Demikian kata Managing Director dan Chief Operating Officer World Bank atau Bank Dunia Sri Mulyani Indrawati dalam kegiatan Temu Wicara Mahasiswa bersama Sri Mulyani Indrawati di Auditorium Djokosoetono, Gedung B Lantai 2, Fakultas Hukum Universitas Indonesia, Depok, Selasa 26 Juli 2016. Eks Menteri Keuangan tersebut didaulat sebagai pembicara dengan tema "Yang Muda Yang Beraksi: Peranan
Pemuda dalam Menyukseskan Pembangunan Berkelanjutan yang Inklusif".
"Salah satu kekhawatiran terbesar saya adalah meningkatnya ketimpangan di antara masyarakat. Indikator kesenjangan (koefisien Gini) Indonesia meningkat tajam dari 30 pada 2003 ke 41 pada tahun 2014," ucap Sri. Dia menilai, ketimpangan tersebut banyak ditentukan hal-hal di luar kendali penderita. Menurutnya, sepertiga dari ketimpangan di Indonesia disebabkan oleh empat faktor saat seseorang dilahirkan. Empat faktor tersebut adalah provinsi tempat dilahirkan, lahir di desa atau kota, apakah kepala rumah tangganya perempuan, serta tingkat pendidikan orangtua.
"Dengan kata lain, kesenjangan pendapatan bukan sekadar dampak dari ketimpangan semata, tetapi akibat adanya ketimpangan peluang," ucapnya. Anak-anak Indonesia yang lahir dengan ketimpangan itu akan sulit mengatasi ketimpangan di masa depannya. Sri mencontohkan, kesenjangan terkait persoalan layanan kesehatan. "Sekitar 37 persen balita Indonesia mengalami stunting atau tidak menerima nutrisi yang cukup, mulai dari kandungan hingga usia 2 tahun. Stunting mengakibatkan otak seorang anak kurang berkembang," tutur Sri.

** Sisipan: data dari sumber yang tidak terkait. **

(** * Booking lifecycle of the rental marketplace back end

    A shallow embedding of the booking model (schema, pre-save hook,
    [addPayment], [addMessage]) and of the booking and property routes,
    followed by the properties of the conflict check, the pricing hook, the
    status update and the payment ledger.

    Conventions of the model.
    - A JS [Date] is its time value, an integer number of milliseconds ([Z]).
    - A JS [Number] holding money is an integer amount ([Z]); [Math.ceil] of a
      quotient is the ceiling of the exact rational quotient.  The code
      computes in doubles, which agree with this on safe integers (absolute
      value at most 2^53 - 1): a statement about a sum, a product or a month
      count carries the hypothesis that the numbers computed are safe.
    - An [ObjectId] is a [positive]; a collection is a finite map from ids to
      documents.
    - A route handler is a function from the store (and the request) to the
      new store and the response; a thrown error is the handler's [catch]
      branch, which answers 500 and writes nothing further.
    - [save] checks the schema validators of the modelled paths on the
      document as it is, then runs the schema's pre-save hook, then writes
      the document: the library's validation is itself a pre-save hook and
      comes before those of the schema.
    - The body of a status update carries a status string.
    - A new id is one that is not in the collection.
    - Requests are past [authMiddleware]: [req.user] is the authenticated
      user.  Dates and amounts of a request are already numbers, its texts
      are within the schema's lengths, and the users a document refers to
      exist, so that [populate] finds them.
    - Of a response, the status code, the [success] flag and the message are
      kept; of the schemas, the paths the routes read or assign
      ([moveInDate], [moveOutDate], [documents], the cancellation paths and
      the timestamps are assigned by no route). *)

From Stdlib Require Import ZArith QArith Qround Lia.
From stdpp Require Import gmap strings list fin_maps.
Example py_set_last_keeps_front : py_set_last [1; 2; 3] 9 = Done [1; 2; 9].
Proof. reflexivity. Qed.

Example py_set_last_empty : py_set_last [] 9 = @Raise (list Z) IndexError.
Proof. reflexivity. Qed.

Example running_example : running Z.ltb 5 [7; 3; 4; 1] = [5; 3; 3; 1].
Proof. reflexivity. Qed.

Section ListFacts.
Context {A : Type}.

Lemma bind_Done {B C : Type} (m : outcome B) (f : B -> outcome C) (c : C) :
  (m ≫= f) = Done c -> exists b, m = Done b /\ f b = Done c.
Proof. destruct m as [b| |]; simpl; intros Hm; try discriminate. eauto. Qed.

Lemma fold_min_spec (lt eq : A -> A -> bool) (L : OrderLaws lt eq) :
  forall (xs : list A) (x : A),
    let m := fold_left (step_min lt) xs x in
    m ∈ x :: xs /\ forall y, y ∈ x :: xs -> lt y m = false.
Proof.
  induction xs as [|a xs IH]; intros x; simpl.
  - split; [left|]. intros y Hy. apply list_elem_of_singleton in Hy as ->.
    apply (ol_irrefl _ _ L).
  - change (step_min lt x a) with (if lt a x then a else x).
    destruct (lt a x) eqn:Hax.
    + destruct (IH a) as [Hin Hmin]. split.
      * right. exact Hin.
      * intros y Hy. apply elem_of_cons in Hy as [->|Hy]; [|apply Hmin, Hy].
        set (m := fold_left (step_min lt) xs a) in *.
        destruct (lt x m) eqn:Hxm; [|reflexivity].
        assert (lt a m = true) as Ham by (eapply (ol_trans _ _ L); eauto).
        rewrite Hmin in Ham; [discriminate | left].
    + destruct (IH x) as [Hin Hmin]. split.
      * apply elem_of_cons in Hin as [->|Hin]; [left | right; right; exact Hin].
      * intros y Hy. apply elem_of_cons in Hy as [->|Hy]; [apply Hmin; left|].
        apply elem_of_cons in Hy as [->|Hy]; [|apply Hmin; right; exact Hy].
        set (m := fold_left (step_min lt) xs x) in *.
        destruct (lt a m) eqn:Ham; [|reflexivity].
        assert (lt x m = false) as Hxm by (apply Hmin; left).
        (* a < m and not (a < x): then x < m or x == m, both impossible *)
        destruct (lt m x) eqn:Hmx.
        { assert (lt a x = true) by (eapply (ol_trans _ _ L); eauto). congruence. }
        assert (eq x m = true) as He by (apply (ol_total _ _ L); assumption).
        rewrite (ol_eq_r _ _ L _ _ a He) in Hax. congruence.
Qed.

Lemma py_min_spec (lt eq : A -> A -> bool) (L : OrderLaws lt eq) (l : list A) :
  l <> [] ->
  exists m, py_min lt l = Done m /\ m ∈ l /\ forall y, y ∈ l -> lt y m = false.
Proof.
  destruct l as [|x xs]; [congruence|]. intros _.
  eexists. split; [reflexivity|]. apply (fold_min_spec lt eq L).
Qed.

Lemma py_min_elem (lt : A -> A -> bool) (l : list A) :
  l <> [] -> exists m, py_min lt l = Done m /\ m ∈ l.
Proof.
  destruct l as [|x xs]; [congruence|]. intros _.
  eexists. split; [reflexivity|].
  revert x. induction xs as [|a xs IH]; intros x; simpl; [left|].
  change (step_min lt x a) with (if lt a x then a else x). destruct (lt a x).
  - right. apply IH.
  - specialize (IH x). apply elem_of_cons in IH as [->|IH];
      [left | right; right; exact IH].
Qed.

Lemma py_index_spec {B : Type} (eq : A -> B -> bool) (x : B) (l : list A) :
  (exists y, y ∈ l /\ eq y x = true) ->
  exists i y, py_index eq x l = Done i /\ l !! i = Some y /\ eq y x = true /\
    forall j z, (j < i)%nat -> l !! j = Some z -> eq z x = false.
Proof.
  induction l as [|a l IH]; intros (y & Hy & He).
  - inversion Hy.
  - simpl. destruct (eq a x) eqn:Hax.
    + exists O, a. repeat split; auto. intros j z Hj. lia.
    + apply elem_of_cons in Hy as [->|Hy]; [congruence|].
      destruct IH as (i & y' & Hi & Hl & He' & Hlt); [eauto|].
      rewrite Hi. simpl. exists (S i), y'. repeat split; auto.
      intros [|j] z Hj Hz; simpl in Hz.
      * congruence.
      * apply (Hlt j); [lia | exact Hz].
Qed.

Dengan demikian, lanjutnya, 1 dari 3 anak di Indonesia akan kehilangan peluang lebih baik dalam pendidikan dan pekerjaan di sisa hidup mereka. "Ini adalah musibah bagi Indonesia, tingkat stunting di Indonesia sangat tinggi dibanding negara tetangga. Misalnya, tingkat stunting di Thailand adalah 16 persen dan Vietnam 23 persen," kata Sri.
Selain persoalan kesehatan, ketimpangan peluang juga terjadi dengan belum meratanya kualitas pendidikan. "Sekolah di desa berpeluang lebih kecil untuk memiliki guru yang terlatih dan fasilitas yang baik. Ketidakhadiran guru pun menjadi masalah," ucap Sri. Akibatnya, capaian pendidikan sangat bervariasi antara kabupaten dengan kota dan antar provinsi. "Sebagai contoh, anak kelas 3 SD di Jawa bisa membaca 26 hurup lebih cepat per menit dibanding anak di Nusa Tenggara, Papua, atau Maluku," ujarnya.
Pada tingkat SMA, angka partisipasi sekolah turun drastis bagi penduduk miskin. "Hanya 33 persen anak-anak dari kelompok dua puluh persen termiskin tetap sekolah pada tingkat SMA, dibandingkan dengan 76 persen untuk kelompok dua puluh persen terkaya," ucapnya.